Con anterioridad, apunté al capítulo 5 como el más relevante de la serie. Es así. Varios de los temas de Delibes aparecen en la imagen, al fin, enérgicamente, como la relación del individuo con la naturaleza o la presencia de la muerte, registrada ya antes con el suicidio de Josefa (Paloma Hurtado). También se trata del corte mejor hilado y comentado, tal vez porque restablece el punto de partida del libro y coloca a Mochuelo en el centro casi desde cero.
El comienzo no puede ser mejor: el chiquillo especula con Irene, la Guindilla menor, todavía muy herida por el abandono del amado, a propósito de las complicaciones de la vida, en base a un interrogante tan ingenuo como potente: ¿Por qué el mundo está tan mal organizado? Sobre esto los dos filosofan torpemente, frente a la cámara, al tiempo que las sombras de la muerte empiezan a teñir la característica luz dura de la aldea. Al final los augurios fatídicos se cumplen y cada pieza debe recolocarse persiguiendo la perduración ideal e imposible.

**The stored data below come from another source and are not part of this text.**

(** X9.  One call of [mqttConnect] makes at most three connect attempts,
    whatever the broker answers.  It returns only with the link up, and it
    halts only after exactly three attempts, with the link down and both
    workers left suspended. *)
Theorem mqttConnect_bounded (w : World) :
  match mqttConnect w with
  | Returned w' =>
      (count is_connect (trace w') <= count is_connect (trace w) + 3)%nat /\
      mqtt_connected w' = true
  | Halted w' =>
      count is_connect (trace w') = (count is_connect (trace w) + 3)%nat /\
      mqtt_connected w' = false /\
      short_suspended w' = true /\ long_suspended w' = true
  | OutOfFuel => False
  end.
Proof.
  destruct (mqtt_connected w) eqn:Hc.
  - unfold mqttConnect. rewrite Hc. split; [lia | exact Hc].
  - destruct (mqttConnect_disconnected w Hc)
      as (w' & Hrun & Htr & Hs & Hl & Hon).
    cbv zeta in Hrun, Htr, Hs, Hl, Hon.
    pose proof (failures_length 3 (connect_results w) (connect_count w))
      as Hlen.
    set (failed := failures 3 (connect_results w) (connect_count w)) in *.
    rewrite Hrun.
    destruct (List.length failed <? 3)%nat eqn:E.
    + apply Nat.ltb_lt in E. split; [|exact Hon].
      rewrite Htr, !count_app, count_backoffs.
      change (count is_connect suspended) with 0%nat.
      change (count is_connect resumed) with 1%nat. lia.
    + apply Nat.ltb_ge in E. split; [|now repeat split].
      rewrite Htr, !count_app, count_backoffs.
      change (count is_connect suspended) with 0%nat.
      change (count is_connect []) with 0%nat. lia.
Qed.

Lemma xQueueSend_ok (q : Queue) (a : SubscriptionAction) (w : World) :
  queues_ok w -> queued_ok a -> queues_ok (xQueueSend q a w).
Proof.
  unfold queues_ok, queue_ok, xQueueSend.
  intros ((Fs & Ls) & (Fl & Ll)) Ha.
  destruct (List.length (queue_of q w) <? queue_capacity q)%nat eqn:E;
    [|now repeat split].
  apply Nat.ltb_lt in E.
  destruct q; cbn [queue_of queue_capacity] in E;
    cbn [shortQ longQ emit set_queue]; repeat split; try assumption.
  - apply Forall_app. split; [exact Fs|]. now constructor.
  - rewrite length_app. cbn [List.length queue_capacity queue_of] in *. lia.
  - apply Forall_app. split; [exact Fl|]. now constructor.
  - rewrite length_app. cbn [List.length queue_capacity queue_of] in *. lia.
Qed.

Lemma on_subscription_ok (subscription : SubPtr)
  (action : SubscriptionAction) (w : World) :
  queues_ok w -> wf_action action ->
  queues_ok (snd (on_subscription subscription action w)) /\
  wf_action (snd (fst (on_subscription subscription action w))).
Proof.
  intros Hq Ha.
  pose proof (setAction_wf action (Some (sub_obj subscription)) Ha) as Hwf.
  unfold on_subscription.
  destruct (sub_id subscription);
    destruct (callback (setAction action (Some (sub_obj subscription))))
      eqn:Ecb;
    cbn [fst snd]; (split; [|exact Hwf]); try exact Hq.
  all: apply (xQueueSend_ok _ _ w Hq).
  all: split; [unfold has_callback; rewrite Ecb; discriminate | exact Hwf].
Qed.

Lemma poll_loop_ok (inputs : list PollInput) :
  forall (t : Timing) (action : SubscriptionAction) (w : World),
    queues_ok w -> wf_action action ->
    queues_ok (snd (poll_loop inputs t action w)) /\
    wf_action (snd (fst (poll_loop inputs t action w))).
Proof.
  induction inputs as [|i rest IH]; intros t action w Hq Ha; [now split|].
  cbn [poll_loop].
  destruct (elapsed t <? READ_SUBSCRIPTION_TIMEOUT); [|now split].
  destruct (sub_in i) as [subscription|]; [|now apply IH].
  pose proof (on_subscription_ok subscription action w Hq Ha) as Hstep.
  destruct (on_subscription subscription action w) as [[brk a'] w1].
  cbn [fst snd] in Hstep. destruct Hstep as (Hq1 & Ha1).
  destruct brk; [now split | now apply IH].
Qed.

(** X10.  However long the listener runs and whatever the transport and
    the broker do, every envelope in a queue has a callback and a buffer of
    the size of the array, no queue is longer than its capacity (2 and 4),
    and the listener has made no driver call, taken no lock and published
    nothing.  The listener always comes to a result. *)
Theorem processInputTask_invariant (inputs : list IterInput) :
  forall (action : SubscriptionAction) (w : World),
    queues_ok w -> wf_action action ->
    match processInputTask inputs action w with
    | Returned (action', w') =>
        queues_ok w' /\ wf_action action' /\ same_device w w'
    | Halted w' => queues_ok w' /\ same_device w w'
    | OutOfFuel => False
    end.
Proof.
  induction inputs as [|i rest IH]; intros action w Hq Ha.
  - cbn. split; [exact Hq|]. split; [exact Ha | apply same_device_refl].
  - cbn [processInputTask]. unfold processInputTask_iter.
    pose proof (mqttConnect_frame w) as Hconn.
    destruct (mqttConnect w) as [w1|w1|]; [| |exact Hconn];
      destruct Hconn as (S1 & L1 & D1).
    + assert (Hq1 : queues_ok w1)
        by (unfold queues_ok in *; now rewrite S1, L1).
      set (t := {| startTime := start_millis i; endTime := 0;
                   elapsed := 0 |}).
      pose proof (poll_loop_ok (polls i) t action w1 Hq1 Ha) as (Hq2 & Ha2).
      pose proof (poll_loop_bound (polls i) t action w1)
        as (_ & _ & D2).
      cbv zeta in D2.
      destruct (poll_loop (polls i) t action w1) as [[t' a2] w2].
      cbn [fst snd] in Hq2, Ha2, D2.
      specialize (IH a2 w2 Hq2 Ha2).
      pose proof (same_device_trans _ _ _ D1 D2) as D12.
      destruct (processInputTask rest a2 w2) as [[a3 w3]|w3|];
        [| |exact IH].
      * destruct IH as (Hq3 & Ha3 & D3).
        split; [exact Hq3|]. split; [exact Ha3|].
        exact (same_device_trans _ _ _ D12 D3).
      * destruct IH as (Hq3 & D3).
        split; [exact Hq3|]. exact (same_device_trans _ _ _ D12 D3).
    + split; [|exact D1].
      unfold queues_ok in *. now rewrite S1, L1.
Qed.

End ConnectionProperties.

(** ** Worker loops and the elapsed-time accumulator *)

Lemma skipn_tl {A : Type} (n : nat) (l : list A) :
  skipn n (tl l) = skipn (S n) l.
Proof. destruct l; [now rewrite skipn_nil | reflexivity]. Qed.

Lemma elapsed_sum_nonneg (start : Z) (samples : list Z) :
  Forall (fun now => start <= now < 2 ^ 32) samples ->
  0 <= elapsed_sum start samples.
Proof.
  induction 1 as [|now samples Hnow _ IH]; cbn [elapsed_sum fold_right].
  - lia.
  - unfold elapsed_sum in IH. lia.
Qed.

Section WorkerProperties.

Context {cfg : Config} {drv : NeoPixelRing} {json : ArduinoJson}.

Lemma queues_ok_queue_of (w : World) :
  queues_ok w <-> (forall q : Queue, queue_ok q (queue_of q w)).
Proof.
  split.
  - intros (Hs & Hl) q. now destruct q.
  - intros H. split; [apply (H shortActionsQueue) | apply (H longActionsQueue)].
Qed.

(** One turn of a worker on queues that satisfy the invariant. *)
Lemma worker_iter_step (q : Queue) (period : Z)
  (action : SubscriptionAction) (w : World) :
  queues_ok w ->
  exists (action' : SubscriptionAction) (w' : World),
    worker_iter q period action w = Some (action', w') /\
    queue_of q w' = tl (queue_of q w) /\
    queue_of (other_queue q) w' = queue_of (other_queue q) w /\
    queues_ok w' /\
    (is_empty action \/ queue_of q w <> [] -> is_empty action').
Proof.
  intros Hok. pose proof (proj1 (queues_ok_queue_of w) Hok) as Hall.
  unfold worker_iter, xQueueReceive.
  destruct (queue_of q w) as [|a rest] eqn:Eq.
  - exists action, (vTaskDelay (period / portTICK_PERIOD_MS) w).
    split; [reflexivity|].
    split; [destruct q; exact Eq|].
    split; [now destruct q|].
    split; [exact Hok|].
    intros [He|Hne]; [exact He | now elim Hne].
  - destruct (Hall q) as (Fq & Lq). rewrite Eq in Fq, Lq.
    inversion Fq as [|? ? (Hcb & Hwf) Frest]; subst.
    destruct (callback a) as [cb|] eqn:Ecb; [|now elim Hcb].
    set (w' := vTaskDelay (period / portTICK_PERIOD_MS)
                 (invoke cb (data a) (length a) (set_queue q rest w))).
    assert (Hq : forall q' : Queue,
               queue_of q' w' = queue_of q' (set_queue q rest w)).
    { intros q'. transitivity
        (queue_of q' (invoke cb (data a) (length a) (set_queue q rest w))).
      - now destruct q'.
      - apply invoke_queues. }
    exists (clearAction a), w'.
    split; [reflexivity|].
    split; [rewrite Hq; now destruct q|].
    split; [rewrite Hq; now destruct q|].
    split.
    + apply queues_ok_queue_of. intros q'. rewrite Hq.
      destruct q, q'; cbn [queue_of set_queue shortQ longQ];
        try apply (Hall shortActionsQueue);
        try apply (Hall longActionsQueue);
        (split; [exact Frest | cbn [List.length] in Lq; lia]).
    + intros _. now apply clearAction_empty.
Qed.
(** * MoleMath: formula parser and chemical-equation balancer

    A shallow embedding of the balancing core of the MoleMath front end
    ([utils/chemistry/formulaParser.ts], [utils/chemistry/validator.ts],
    [utils/chemistry/equationBalancer.ts], [utils/helpers.ts] and
    [constants/chemical.ts]) together with the properties the specification
    states about it.

    Conventions of the embedding:
    - a JavaScript string is the list of its UTF-16 code units ([str]);
    - a JavaScript number is a binary64 value ([Number.t]). Where the code
      keeps a number within the integers below 2^53 (the counts of the parser,
      at most 1000; the coefficients of a parsed equation, at most 100; those
      of the search, at most 15) every operation on it is exact and the
      number is a [Z]. The fractions of the algebraic method leave that
      range: the method is embedded on [Z], which is the code as long as no
      product exceeds 2^53, and again on binary64 in the module [Double],
      which is the code on every input;
    - a computation that may [throw] lives in the monad [Exc]; [try]/[catch]
      is [catch]; a loop that needs a bound takes fuel and answers
      [OutOfFuel] when the bound is hit, which [catch] does not intercept;
    - text built by template literals is a list of [Piece]s ([Text]), so
      that messages read like the templates of the source. *)

From Stdlib Require Import ZArith NArith List Bool Lia String Ascii SpecFloat.
Import ListNotations.
Local Open Scope Z_scope.

(* ------------------------------------------------------------------ *)
(** ** JavaScript strings *)

Module JS.

Definition char := N.
Definition str := list char.

(** Decoding of a literal of this file (UTF-8 bytes) into code units; only
    the basic multilingual plane is needed. *)
Fixpoint lit (s : string) : str :=
  match s with
  | EmptyString => []
  | String a rest =>
    let b := N_of_ascii a in
    if (b <? 128)%N then b :: lit rest
    else if (b <? 224)%N then
      match rest with
      | String a2 rest2 =>
        ((b - 192) * 64 + (N_of_ascii a2 - 128))%N :: lit rest2
      | EmptyString => []
      end
    else
      match rest with
      | String a2 (String a3 rest3) =>
        ((b - 224) * 4096 + (N_of_ascii a2 - 128) * 64
         + (N_of_ascii a3 - 128))%N :: lit rest3
      | _ => []
      end
  end.

Definition between (lo hi c : N) : bool := ((lo <=? c) && (c <=? hi))%N.

(** [/[A-Z]/], [/[a-z]/], [/\d/]. *)
Definition isUpper (c : char) : bool := between 65 90 c.
Definition isLower (c : char) : bool := between 97 122 c.
Definition isDigit (c : char) : bool := between 48 57 c.

(** Line terminators: LF, CR, LS, PS (what [.] refuses to match). *)
Definition isLineTerminator (c : char) : bool :=
  ((c =? 10) || (c =? 13) || (c =? 8232) || (c =? 8233))%N.

(** [/\s/], which is also the set [String.prototype.trim] removes: the
    white space code points and the line terminators. *)
Definition isWhitespace (c : char) : bool :=
  (between 9 13 c || (c =? 32) || (c =? 160) || (c =? 5760)
   || between 8192 8202 c || (c =? 8232) || (c =? 8233) || (c =? 8239)
   || (c =? 8287) || (c =? 12288) || (c =? 65279))%N.

Definition char_eqb (a b : char) : bool := (a =? b)%N.

(** The code units of "(" and ")". *)
Definition openParen : char := 40%N.
Definition closeParen : char := 41%N.

Fixpoint str_eqb (a b : str) : bool :=
  match a, b with
  | [], [] => true
  | x :: a', y :: b' => char_eqb x y && str_eqb a' b'
  | _, _ => false
  end.
(** X10.  On whole amounts whose absolute values sum to less than 2^53,
    marking the transactions with a given id as paid moves their amounts
    between accounts without changing income or expense: in the ledger derived
    after the update Revenue and Expense keep their balances, Accounts
    Receivable is the old balance minus the unpaid income carrying the id,
    Accounts Payable the old balance minus the unpaid expense carrying it, and
    Cash the old balance plus the former minus the latter, all in binary64
    arithmetic. *)
Theorem markAsPaid_ledger_effect_b64 (id : string) (ts : list Transaction) :
  totalAmount ts < 2 ^ 53 ->
  let before := map embedObject (map toObject ts) in
  let after := Binary64.markAsPaidUpdate id before in
  let income :=
    Binary64.reduce_sum Binary64.amountOf
      (filter (fun t => String.eqb (Binary64.o_id t) id
                        && (Binary64.isType "income" t
                            && Binary64.isStatus "unpaid" t)) before) in
  let expense :=
    Binary64.reduce_sum Binary64.amountOf
      (filter (fun t => String.eqb (Binary64.o_id t) id
                        && (Binary64.isType "expense" t
                            && Binary64.isStatus "unpaid" t)) before) in
  exists cashBal ar ap rev exp,
    Binary64.balanceOfObjects CASH before = Some cashBal
    /\ Binary64.balanceOfObjects ACCOUNTS_RECEIVABLE before = Some ar
    /\ Binary64.balanceOfObjects ACCOUNTS_PAYABLE before = Some ap
    /\ Binary64.balanceOfObjects REVENUE before = Some rev
    /\ Binary64.balanceOfObjects EXPENSE before = Some exp
    /\ Binary64.balanceOfObjects REVENUE after = Some rev
    /\ Binary64.balanceOfObjects EXPENSE after = Some exp
    /\ Binary64.balanceOfObjects ACCOUNTS_RECEIVABLE after
       = Some (PrimFloat.sub ar income)
    /\ Binary64.balanceOfObjects ACCOUNTS_PAYABLE after
       = Some (PrimFloat.sub ap expense)
    /\ Binary64.balanceOfObjects CASH after
       = Some (PrimFloat.sub (PrimFloat.add cashBal income) expense).
Proof.
  intros Hbound. cbv zeta.
  rewrite (sum_unpaid_income_of_id id ts Hbound),
    (sum_unpaid_expense_of_id id ts Hbound).
  rewrite markAsPaidUpdate_embed, markAsPaidUpdate_toObject.
  assert (Hbound' : totalAmount (markPaid id ts) < 2 ^ 53)
    by now rewrite totalAmount_markPaid.
  rewrite !(balanceOfObjects_embed _ ts Hbound),
    !(balanceOfObjects_embed _ (markPaid id ts) Hbound').
  destruct (ledger_balances ts) as (H1 & H2 & H3 & _ & H5 & H6).
  destruct (ledger_balances (markPaid id ts)) as (K1 & K2 & K3 & _ & K5 & K6).
  destruct (sums_after_markPaid id ts) as (S1 & S2 & S3 & S4).
  size_facts id ts.
  rewrite S1, S2, S3, S4 in *.
  rewrite H1, H2, H3, H5, H6, K1, K2, K3, K5, K6. cbn [option_map].
  eexists _, _, _, _, _.
  do 5 (split; [reflexivity |]).
  rewrite !sub_exact, !add_exact, ?sub_exact by (unfold safeInteger; lia).
  repeat split; do 2 f_equal; lia.
Qed.

Lemma markAsPaid_ledger_effect_b64_witness :
  let ts := [cashSale; creditPurchase; creditSale] in
  let before := map embedObject (map toObject ts) in
  let after := Binary64.markAsPaidUpdate "t3" before in
  totalAmount ts < 2 ^ 53
  /\ Binary64.balanceOfObjects ACCOUNTS_RECEIVABLE before = Some (ofZ 70000)
  /\ Binary64.balanceOfObjects ACCOUNTS_RECEIVABLE after = Some (ofZ 0)
  /\ Binary64.balanceOfObjects CASH before = Some (ofZ 100000)
  /\ Binary64.balanceOfObjects CASH after = Some (ofZ 170000)
  /\ exists cashBal ar ap rev exp,
       Binary64.balanceOfObjects CASH before = Some cashBal
       /\ Binary64.balanceOfObjects ACCOUNTS_RECEIVABLE before = Some ar
       /\ Binary64.balanceOfObjects ACCOUNTS_PAYABLE before = Some ap
       /\ Binary64.balanceOfObjects REVENUE before = Some rev
       /\ Binary64.balanceOfObjects EXPENSE before = Some exp
       /\ Binary64.balanceOfObjects REVENUE after = Some rev
       /\ Binary64.balanceOfObjects EXPENSE after = Some exp
       /\ Binary64.balanceOfObjects ACCOUNTS_RECEIVABLE after
          = Some (PrimFloat.sub ar (ofZ 70000))
       /\ Binary64.balanceOfObjects ACCOUNTS_PAYABLE after
          = Some (PrimFloat.sub ap (ofZ 0))
       /\ Binary64.balanceOfObjects CASH after
          = Some (PrimFloat.sub (PrimFloat.add cashBal (ofZ 70000)) (ofZ 0)).
Proof.
  cbv zeta. split; [reflexivity |].
  do 4 (split; [vm_compute; reflexivity |]).
  exact (markAsPaid_ledger_effect_b64 "t3" [cashSale; creditPurchase; creditSale]
           eq_refl).
Defined.

(** X11.  On whole amounts whose absolute values sum to less than 2^53,
    after the update of [handleMarkAsPaid] cash-in is the old cash-in plus the
    unpaid income carrying the id, cash-out the old cash-out plus the unpaid
    expense carrying it, and the dashboard's unpaid figure the old one minus
    that unpaid income. *)
Theorem markAsPaid_cash_flow_effect_b64 (id : string) (ts : list Transaction) :
  totalAmount ts < 2 ^ 53 ->
  let before := map embedObject (map toObject ts) in
  let after := Binary64.markAsPaidUpdate id before in
  let income :=
    Binary64.reduce_sum Binary64.amountOf
      (filter (fun t => String.eqb (Binary64.o_id t) id
                        && (Binary64.isType "income" t
                            && Binary64.isStatus "unpaid" t)) before) in
  let expense :=
    Binary64.reduce_sum Binary64.amountOf
      (filter (fun t => String.eqb (Binary64.o_id t) id
                        && (Binary64.isType "expense" t
                            && Binary64.isStatus "unpaid" t)) before) in
  Binary64.cashIn (Binary64.cashFlowOf after)
  = PrimFloat.add (Binary64.cashIn (Binary64.cashFlowOf before)) income
  /\ Binary64.cashOut (Binary64.cashFlowOf after)
     = PrimFloat.add (Binary64.cashOut (Binary64.cashFlowOf before)) expense
  /\ Binary64.unpaidOf after = PrimFloat.sub (Binary64.unpaidOf before) income.
Proof.
  intros Hbound. cbv zeta.
  rewrite (sum_unpaid_income_of_id id ts Hbound),
    (sum_unpaid_expense_of_id id ts Hbound).
  rewrite markAsPaidUpdate_embed, markAsPaidUpdate_toObject.
  assert (Hbound' : totalAmount (markPaid id ts) < 2 ^ 53)
    by now rewrite totalAmount_markPaid.
  unfold Binary64.cashFlowOf, Binary64.unpaidOf.
  cbn [Binary64.cashIn Binary64.cashOut].
  rewrite !(sum_paid_income_embed _ Hbound), !(sum_paid_income_embed _ Hbound'),
    !(sum_paid_expense_embed _ Hbound), !(sum_paid_expense_embed _ Hbound'),
    !(sum_unpaid_income_embed _ Hbound), !(sum_unpaid_income_embed _ Hbound').
  destruct (sums_after_markPaid id ts) as (S1 & S2 & S3 & S4).
  size_facts id ts.
  rewrite S1, S2, S3, S4 in *.
  rewrite !add_exact, sub_exact by (unfold safeInteger; lia).
  repeat split.
Qed.
(** * zeromail: mailbox-hygiene utility (IMAP cleaner and unsubscribe processor)

    A shallow embedding of the parts of the Python sources that the
    specification talks about:

    - [src/unsubscribe_processor.py]: link extraction, validation, cleaning;
    - [src/imap_connection.py]: the session object and folder selection;
    - [src/email_operations.py]: search, metadata, deletion engines.

    Python [str] values are modelled as [string]; one [ascii] stands for one
    code point (the range below 256 is covered).  Calls into [imaplib] are
    modelled as commands sent to an abstract server that answers with a typed
    reply or raises; [logging] calls have no influence on control flow or on
    the server and are left out. *)

From Stdlib Require Import String Ascii List Bool Arith ZArith Lia.
From Stdlib Require Import DecimalString Permutation Sorted.
Import ListNotations.
Open Scope string_scope.
Open Scope list_scope.
Open Scope nat_scope.

(* ------------------------------------------------------------------ *)
(** * Python string primitives *)
(* ------------------------------------------------------------------ *)

Module PyStr.

(** [str.lower] on one code point below 256: A-Z and the Latin-1 capitals
    (U+00C0..U+00DE without the multiplication sign) move up by 32. *)
Definition char_lower (c : ascii) : ascii :=
  let n := nat_of_ascii c in
  if ((65 <=? n) && (n <=? 90))
     || ((192 <=? n) && (n <=? 222) && negb (n =? 215))
  then ascii_of_nat (n + 32) else c.

Fixpoint lower (s : string) : string :=
  match s with
  | EmptyString => EmptyString
  | String c t => String (char_lower c) (lower t)
  end.

(** [s.startswith(p)] *)
Definition startswith (p s : string) : bool := String.prefix p s.

(** [needle in s] *)
Fixpoint contains (needle s : string) : bool :=
  String.prefix needle s
  || match s with
     | EmptyString => false
     | String _ t => contains needle t
     end.

(** [c in s] for a single character *)
Fixpoint has_char (c : ascii) (s : string) : bool :=
  match s with
  | EmptyString => false
  | String d t => Ascii.eqb d c || has_char c t
  end.

(** Python's notion of whitespace for [str.strip()] and for [\s] in a
    [str] pattern, on code points below 256. *)
Definition isspace (c : ascii) : bool :=
  let n := nat_of_ascii c in
  ((9 <=? n) && (n <=? 13)) || ((28 <=? n) && (n <=? 32))
  || (n =? 133) || (n =? 160).

Fixpoint lstrip_by (p : ascii -> bool) (s : string) : string :=
  match s with
  | EmptyString => EmptyString
  | String c t => if p c then lstrip_by p t else s
  end.

Fixpoint rstrip_by (p : ascii -> bool) (s : string) : string :=
  match s with
  | EmptyString => EmptyString
  | String c t =>
      match rstrip_by p t with
      | EmptyString => if p c then EmptyString else String c EmptyString
      | t' => String c t'
      end
  end.

(** [s.rstrip(chars)] *)
Definition rstrip (chars s : string) : string :=
  rstrip_by (fun c => has_char c chars) s.

(** [s.strip()] *)
Definition strip (s : string) : string :=
  rstrip_by isspace (lstrip_by isspace s).

(** [s.split(sep)] for a one-character separator: never empty. *)
Fixpoint split_char (sep : ascii) (s : string) : list string :=
  match s with
  | EmptyString => [EmptyString]
  | String c t =>
      if Ascii.eqb c sep then EmptyString :: split_char sep t
      else match split_char sep t with
           | h :: r => String c h :: r
           | [] => [String c EmptyString]
           end
  end.

(** [s.split(sep, 1)] when [sep in s]: the text before the first separator
    and the text after it; [None] when the separator does not occur. *)
Fixpoint split_once (sep : ascii) (s : string) : option (string * string) :=
  match s with
  | EmptyString => None
  | String c t =>
      if Ascii.eqb c sep then Some (EmptyString, t)
      else match split_once sep t with
           | Some (a, b) => Some (String c a, b)
           | None => None
           end
  end.

(** [sep.join(l)] *)
Fixpoint join (sep : string) (l : list string) : string :=
  match l with
  | [] => EmptyString
  | [x] => x
  | x :: r => (x ++ sep ++ join sep r)%string
  end.

(** [x in l] for a list of strings *)
Definition mem (x : string) (l : list string) : bool :=
  existsb (String.eqb x) l.

End PyStr.

(* ------------------------------------------------------------------ *)
(** * src/unsubscribe_processor.py *)
(* ------------------------------------------------------------------ *)

Module Regex.

(** The fragment of Python's [re] that [unsubscribe_regex] uses: a pattern
    is a sequence of items over character predicates, and the greedy
    quantifiers backtrack as [re] does (longest repetition first, then
    shorter ones, the first overall success wins). *)
Inductive item : Type :=
| One (p : ascii -> bool)     (* a literal or a class, once *)
| Opt (p : ascii -> bool)     (* [x?] *)
| Star (p : ascii -> bool)    (* [x*] *)
| Plus (p : ascii -> bool).   (* [x+] *)

Definition pattern := list item.

(** Greedy repetition of the class [p], followed by the continuation [k];
    the result is the matched text and the text left over. *)
Fixpoint star (p : ascii -> bool) (k : string -> option (string * string))
         (s : string) : option (string * string) :=
  match s with
  | String c t =>
      if p c then
        match star p k t with
        | Some (m, rest) => Some (String c m, rest)
        | None => k s
        end
      else k s
  | EmptyString => k s
  end.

Paradójica y efusivamente, en este retal con apariencia de verso suelto del capítulo 5, en su negación del gris academicismo controlador, se siente una hermosa traducción no nata de las palabras de Delibes
Justo al final de todo surge el pequeño milagro, en ese plano de cierre tontamente ensuciado por los créditos artísticos y técnicos del producto. Se trata de una imagen cerrada sobre el rostro lloroso de Mochuelo. Está a punto de marcharse a la ciudad, o quizá ya lo ha hecho y de esta toma hasta ahora desconocida, en efecto y mejor o peor, han circulado todas las secuencias. Como sea, es una imagen conmovedora de aflicción y dudas llena de sentidos. La desmañana concreción acaba por ceder ese peculiar vientecillo de prodigio. El pequeño actor no transmite adecuadamente las emociones del personaje, el plano sostenido tiembla y no está demasiado bien iluminado. Sin embargo, paradójica y efusivamente, en este retal con apariencia de verso suelto, en esta negación del gris academicismo controlador, se siente una hermosa traducción no nata de las palabras de Delibes.